X-linked juvenile retinoschisis occurs almost exclusively in males. It is usually diagnosed when affected boys start school and poor vision and difficulty with reading become apparent. In more severe cases, eye squinting and involuntary movement of the eyes (nystagmus) can be seen in infancy. Visual acuity remains unchanged in most people between their teenage years and their forties or fifties, when a significant decline in visual acuity typically occurs. Rarely, severe complications develop, such as separation of the retinal layers (retinal detachment) or leakage of blood vessels in the retina (vitreous hemorrhage). These eye abnormalities can cause impaired vision or blindness.
The prevalence of X-linked juvenile retinoschisis is estimated to be 1 in 5,000 to 25,000 males worldwide.
Mutations in the RS1 gene cause most cases of X-linked juvenile retinoschisis. The RS1 gene provides instructions for producing a protein called retinoschisin, which is found in the retina. Studies suggest that retinoschisin plays a role in the development and maintenance of the retina and in specialized cells within the retina that detect light and color (photoreceptor cells).
RS1 gene mutations lead to a reduced amount of retinoschisin, which can cause tiny splits (schisis) or tears to form in the retina. This damage often forms a "spoke-wheel" pattern in the macula, which can be seen during an eye examination. These abnormalities are typically seen in the area of the macula, affecting visual acuity, but can also occur in the sides of the retina, resulting in impaired peripheral vision.

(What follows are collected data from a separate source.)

(** The same with a stopped clock, which satisfies the laws for ever. *)
Definition steady_env : Env := {|
  clock _ := 1000; instant := instant; new_v4 := new_v4; others := others |}.

#[export] Instance steady_env_laws : EnvLaws steady_env.
Proof.
  split; simpl.
  - intros n. lia.
  - intros n m ?. lia.
  - intros n m ?. lia.
  - intros n m E. apply (inj (String.append "uuid-")) in E. revert m E.
    induction n as [|n IH]; intros [|m]; intros [=]; auto.
Qed.

#[export] Instance sample_scan : PgScan := key_order_scan.
#[export] Instance sample_scan_laws : PgScanLaws sample_scan := key_order_scan_laws.
#[export] Instance no_locks : RowLocks := λ _, ∅.

(** ** Rows and worlds *)

Definition sample_input (id name status : string) (queue : option string) : InsertWorkflowInput := {|
  in_workflow_id := id;
  in_status := status;
  in_name := name;
  in_queue_name := queue;
  in_authenticated_user := None;
  in_assumed_role := None;
  in_authenticated_roles := None;
  in_executor_id := "local";
  in_application_version := Some "v1";
  in_application_id := None;
  in_created_at := 500;
  in_updated_at := 500;
  in_recovery_attempts := 1;
  in_workflow_timeout_ms := None;
  in_workflow_deadline_epoch_ms := None;
  in_inputs := Some "input";
  in_deduplication_id := None;
  in_priority := 0;
  in_queue_partition_key := None;
  in_owner_xid := "owner";
  in_parent_workflow_id := None;
  in_class_name := None;
  in_config_name := None;
  in_serialization := Some PORTABLE_NAME;
  in_delay_until_epoch_ms := None;
  in_increment := 1;
|}.

Definition sample_row (status : string) (queue : option string) : wf_row :=
  inserted_row (sample_input "wf-1" "greet" status queue).

Definition pending_row : wf_row := sample_row "PENDING" None.
Definition queued_row : wf_row := sample_row "ENQUEUED" (Some "q").

Definition db_with (rows : list (string * wf_row)) : Db :=
  empty_db <| workflow_status := list_to_map rows |>.
Definition world_with (rows : list (string * wf_row)) : World := initial_world (db_with rows).

Definition pending_world : World := world_with [("wf-1", pending_row)].

(** A closed computation. *)
Ltac here := solve [repeat split; vm_compute; reflexivity].

(** ** Status *)

Lemma insert_preserves_work_witness :
  ∃ r', workflow_status (w_db (snd (insert_workflow_status
          (sample_input "wf-1" "greet" "PENDING" None) 5 pending_world)))
        = <["wf-1" := r']> (workflow_status (w_db pending_world)) ∧ same_work pending_row r'.
Proof.
  destruct (insert_preserves_work (sample_input "wf-1" "greet" "PENDING" None) 5 pending_world pending_row
    _ _ eq_refl (surjective_pairing _)) as (r' & H & Hs & _). exists r'. by split.
Defined.

(** Two recoveries of a workflow allowed two, and the one too many. *)
Lemma dead_letter_threshold_witness :
  ∃ w' r', reinsert 2 (sample_input "wf-1" "greet" "PENDING" None) 2 pending_world = (Ok tt, w') ∧
    workflow_status (w_db w') !! "wf-1" = Some r' ∧ wf_recovery_attempts r' = 3 ∧
    ∃ ir w'', insert_workflow_status (sample_input "wf-1" "greet" "PENDING" None) 2 w' = (Ok ir, w'') ∧
              ir_dlq_triggered ir = true.
Proof.
  destruct (dead_letter_threshold (sample_input "wf-1" "greet" "PENDING" None) 2 pending_world pending_row 2)
    as (w' & r' & H1 & H2 & _ & H3 & H4); [here..|lia|lia|].
  exists w', r'. do 3 (split; [assumption|]). destruct (H4 eq_refl) as (ir & w'' & _ & H5 & H6 & _). eauto.
Defined.

Lemma list_pending_for_recovery_spec_witness :
  ∃ l, list_pending_for_recovery ["local"] "v1" pending_world = (Ok l, pending_world) ∧
       "wf-1" ∈ rw_id <$> l.
Proof.
  destruct (list_pending_for_recovery_spec ["local"] "v1" pending_world) as (l & H & _ & Hin).
  exists l. split; [done|]. apply Hin. exists pending_row, "local". repeat (split; [reflexivity|]). split; [by left | reflexivity].
Defined.

(** ** Steps *)

Lemma operation_recorded_once_witness :
  ∃ w', record_operation_result "wf-1" 0 "step" (Some "1") None None (Some PORTABLE_NAME) pending_world
        = (Ok tt, w') ∧
    check_operation_execution "wf-1" 0 "step" w' = (Ok (Some (mkRecorded (Some "1") None (Some PORTABLE_NAME))), w') ∧
    check_operation_execution "wf-1" 0 "other" w' = (Err (unexpected_step "wf-1" 0 "other" "step"), w').
Proof.
  destruct (operation_recorded_once pending_world "wf-1" 0 "step" (Some "1") None None (Some PORTABLE_NAME))
    as (w' & H1 & H2 & H3 & _); [by exists pending_row|done|].
  exists w'. split_and!; [done..|]. by apply H3.
Defined.

(** ** Messages *)

Definition mailbox_world : World := initial_world
  (empty_db <| notifications := list_to_map
     [("m1", mkNt "wf-1" "topic" "first" 10 None false); ("m2", mkNt "wf-1" "topic" "second" 20 None false)] |>).

Lemma mailbox_fifo_exactly_once_witness :
  ∃ l w', drain 2 "wf-1" "topic" mailbox_world =
            (Ok ((λ kn : string * nt_row, (nt_message kn.2, nt_serialization kn.2)) <$> l), w') ∧
          StronglySorted (key_le [λ kn : string * nt_row, nt_created_at_epoch_ms kn.2]) l ∧
          consume_oldest_notification "wf-1" "topic" w' = (Ok None, w').
Proof.
  destruct (mailbox_fifo_exactly_once "wf-1" "topic" mailbox_world) as (l & w' & H1 & _ & H2 & H3 & _).
  exists l, w'. by split_and!.
Defined.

Some individuals with X-linked juvenile retinoschisis do not have a mutation in the RS1 gene. In these individuals, the cause of the disorder is unknown.
Changes in this gene are associated with X-linked juvenile retinoschisis.

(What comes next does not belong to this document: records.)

(** ** tests/recovery.rs and tests/cross_sdk_interop.rs *)

Module RecoveryScenarios.
Import QueueScenarios.

(** The first process runs the body up to the point where it hangs. *)
Definition crash_recovery_replays_steps : bool :=
  let side_effects := 1000%nat in
  let side_effect (ctx : WorkflowContext) : M unit :=
    run_step ctx "side_effect" (λ _, _ ← fetch_add side_effects; mret tt) in
  let recoverable (ctx : WorkflowContext) (_ : unit) : M string := side_effect ctx;; mret "done" in
  let dbos := process (register_workflow DbosBuilder_new "recoverable" recoverable) in
  scenario (
    _ ← run_workflow dbos "recoverable" tt (with_id "recover-target");
    tasks ← gets w_tasks;
    match tasks with
    | [t] => side_effect (mkContext (mkState (t_workflow_id t) (t_state t) (t_auth t)) false)
    | _ => raise (other "one body expected")
    end;;
    crash side_effects;;
    _ ← recover_own_workflows dbos;
    r ← result_of dbos string (retrieve_workflow "recover-target");
    runs ← load side_effects;
    row ← row_of "recover-target";
    mret (passes [eq_test r "done"; eq_test runs 1;
                  eq_test (wf_recovery_attempts <$> row) (Some 2)])).

Definition dead_letter_queue_after_max_retries : bool :=
  let dlq_wf (_ : WorkflowContext) (_ : unit) : M string := mret "ok" in
  let dbos := process (register_workflow_with_options DbosBuilder_new "dlq_wf" (mkRegistration 2) dlq_wf) in
  scenario (
    done ← run_workflow dbos "dlq_wf" tt any_id;
    r ← result_of dbos string done;
    forge "dlq-target" ((interrupted "dlq_wf" "local" "v1" None 3 "null")
       <| wf_deduplication_id := Some "dedup-x" |> <| wf_started_at_epoch_ms := Some 999 |>);;
    _ ← recover_own_workflows dbos;
    row ← row_of "dlq-target";
    dead ← assert_err (result_of dbos string (retrieve_workflow "dlq-target")) (λ err,
      eq_test (code_i32 err) (as_i32 DeadLetterQueue));
    mret (passes [
      eq_test r "ok";
      eq_test ((λ r, (wf_status r, wf_deduplication_id r, wf_started_at_epoch_ms r, wf_queue_name r)) <$> row)
        (Some ("MAX_RECOVERY_ATTEMPTS_EXCEEDED", None, None, None));
      dead])).

Definition recovery_runs_workflow_with_no_recorded_steps : bool :=
  let w (ctx : WorkflowContext) (_ : unit) : M Z :=
    run_step ctx "s" (λ _, _ ← fetch_add 1000; mret 7) in
  let dbos := process (register_workflow DbosBuilder_new "w" w) in
  scenario (
    warm ← run_workflow dbos "w" tt any_id;
    r ← result_of dbos Z warm;
    runs1 ← load 1000;
    forge "crashed-pre-step" (interrupted "w" "local" "v1" None 1 unit_envelope);;
    _ ← recover_own_workflows dbos;
    r' ← result_of dbos Z (retrieve_workflow "crashed-pre-step");
    runs2 ← load 1000;
    row ← row_of "crashed-pre-step";
    steps ← recorded_steps "crashed-pre-step";
    mret (passes [eq_test r 7; eq_test runs1 1; eq_test r' 7; eq_test runs2 2;
                  eq_test (wf_recovery_attempts <$> row) (Some 2); eq_test (length steps) 1%nat])).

This condition is inherited in an X-linked recessive pattern. The gene associated with this condition is located on the X chromosome, which is one of the two sex chromosomes. In males (who have only one X chromosome), one altered copy of the gene in each cell is sufficient to cause the condition. In females (who have two X chromosomes), a mutation would have to occur in both copies of the gene to cause the disorder. Because it is unlikely that females will have two altered copies of this gene, males are affected by X-linked recessive disorders much more frequently than females. A characteristic of X-linked inheritance is that fathers cannot pass X-linked traits to their sons.

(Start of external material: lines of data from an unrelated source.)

(** * spectrafilm: the film simulation core, embedded and checked

    A shallow embedding of the simulation library of spectrafilm
    (engine.ts, halation.ts, dye_coupling.ts, grain.ts, bloom.ts,
    tonemapping.ts, the density-to-display module and, of the page
    component, auto exposure, the statistics pass, auto levels and
    saturation restoration) together with the properties its
    specification states about it and further properties read off the
    code.

    Numbers.  A JavaScript [number] is a binary64 float.  Two models are
    used, each where the property at hand lives:

    - the order-theoretic and algebraic properties (interpolation
      bounds, clamps, floors, ranges) are stated over the real numbers
      [R]: every arithmetic operation is read as the exact operation,
      so rounding, overflow to an infinity and NaN are outside this
      model;
    - the dye-coupling module, whose specification speaks of results
      that are identical bit for bit and of malformed arrays, is
      embedded over the kernel's binary64 floats ([PrimFloat]), where
      signed zeros, infinities and NaN exist and expressions evaluate;
      [interpolate] is embedded a second time over them, to measure
      what rounding does to a bound proved over the reals. *)

From Stdlib Require Import Reals Lra Lia List ZArith Bool String Ascii.
From Stdlib Require Import Floats.
Import ListNotations.

(** ** JavaScript's [Math] over the reals *)

Module JS.
Local Open Scope R_scope.

(** [Math.max(a, b)] and [Math.min(a, b)]. *)
Definition Math_max (a b : R) : R := Rmax a b.
Definition Math_min (a b : R) : R := Rmin a b.

(** [Math.abs]. *)
Definition Math_abs (a : R) : R := Rabs a.

(** [Math.log10] and [Math.exp]; the logarithm is only ever applied to
    a value clamped to a positive epsilon. *)
Definition Math_log10 (x : R) : R := ln x / ln 10.
Definition Math_exp (x : R) : R := exp x.

(** [Math.pow(b, e)].  The exponent 0 gives 1 for every base; a
    positive base is the real power; base 0 with a positive exponent is
    0; a negative base is defined on integer exponents only.  The two
    cases that JavaScript answers with [Infinity] (base 0, negative
    exponent) or [NaN] (negative base, fractional exponent) have no
    real value and are given 0 here, where the function says nothing
    about the code: the statements on the grain, whose base is
    [iso / 200], assume an iso that is not negative for this reason. *)
Definition Math_pow (b e : R) : R :=
  if Req_dec_T e 0 then 1
  else if Rlt_dec 0 b then Rpower b e
  else if Req_dec_T b 0 then 0
  else if Req_dec_T e (IZR (Int_part e)) then powerRZ b (Int_part e)
  else 0.

(** [Math.floor] and [Math.round] (round half up), as integers. *)
Definition Math_floor (x : R) : Z := Int_part x.
Definition Math_round (x : R) : Z := Int_part (x + 1 / 2).

(** [x || d] on numbers: [0] is falsy. *)
Definition or_else (x d : R) : R := if Req_dec_T x 0 then d else x.

(** Comparisons as booleans, for use in conditions. *)
Definition ltb (a b : R) : bool := if Rlt_dec a b then true else false.
Definition leb (a b : R) : bool := if Rle_dec a b then true else false.

End JS.

(** ** engine.ts: curve and matrix utilities *)

Module Curve.
Import JS.
Local Open Scope R_scope.

Record Point := mkPoint { px : R; py : R }.

Definition Vector3 : Type := (R * R * R)%type.

(** A well-shaped [number[][]] of three rows of three entries.  A
    matrix of another shape cannot be written in this type; what the
    constructor does with one is modelled by [Engine.construct], which
    takes the matrix as the JSON has it. *)
Definition Matrix3x3 : Type := (Vector3 * Vector3 * Vector3)%type.

Definition v0 (v : Vector3) : R := fst (fst v).
Definition v1 (v : Vector3) : R := snd (fst v).
Definition v2 (v : Vector3) : R := snd v.

(** [m[i][j]], for i, j in 0..2. *)
Definition row (m : Matrix3x3) (i : nat) : Vector3 :=
  match i with
  | O => fst (fst m)
  | S O => snd (fst m)
  | _ => snd m
  end.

These resources address the diagnosis or management of X-linked juvenile retinoschisis and may include treatment providers.
You might also find information on the diagnosis or management of X-linked juvenile retinoschisis in Educational resources (http://www.ghr.nlm.nih.gov/condition/x-linked-juvenile-retinoschisis/show/Educational+resources) and Patient support (http://www.ghr.nlm.nih.gov/condition/x-linked-juvenile-retinoschisis/show/Patient+support).
General information about the diagnosis (http://ghr.nlm.nih.gov/handbook/consult/diagnosis) and management (http://ghr.nlm.nih.gov/handbook/consult/treatment) of genetic conditions is available in the Handbook. Read more about genetic testing (http://ghr.nlm.nih.gov/handbook/testing), particularly the difference between clinical tests and research tests (http://ghr.nlm.nih.gov/handbook/testing/researchtesting).
To locate a healthcare provider, see How can I find a genetics professional in my area? (http://ghr.nlm.nih.gov/handbook/consult/findingprofessional) in the Handbook.
You may find the following resources about X-linked juvenile retinoschisis helpful. These materials are written for the general public.
You may also be interested in these resources, which are designed for healthcare professionals and researchers.
For more information about naming genetic conditions, see the Genetics Home Reference Condition Naming Guidelines (http://ghr.nlm.nih.gov/ConditionNameGuide) and How are genetic conditions and genes named? (http://ghr.nlm.nih.gov/handbook/mutationsanddisorders/naming) in the Handbook.
Ask the Genetic and Rare Diseases Information Center (http://rarediseases.info.nih.gov/GARD/).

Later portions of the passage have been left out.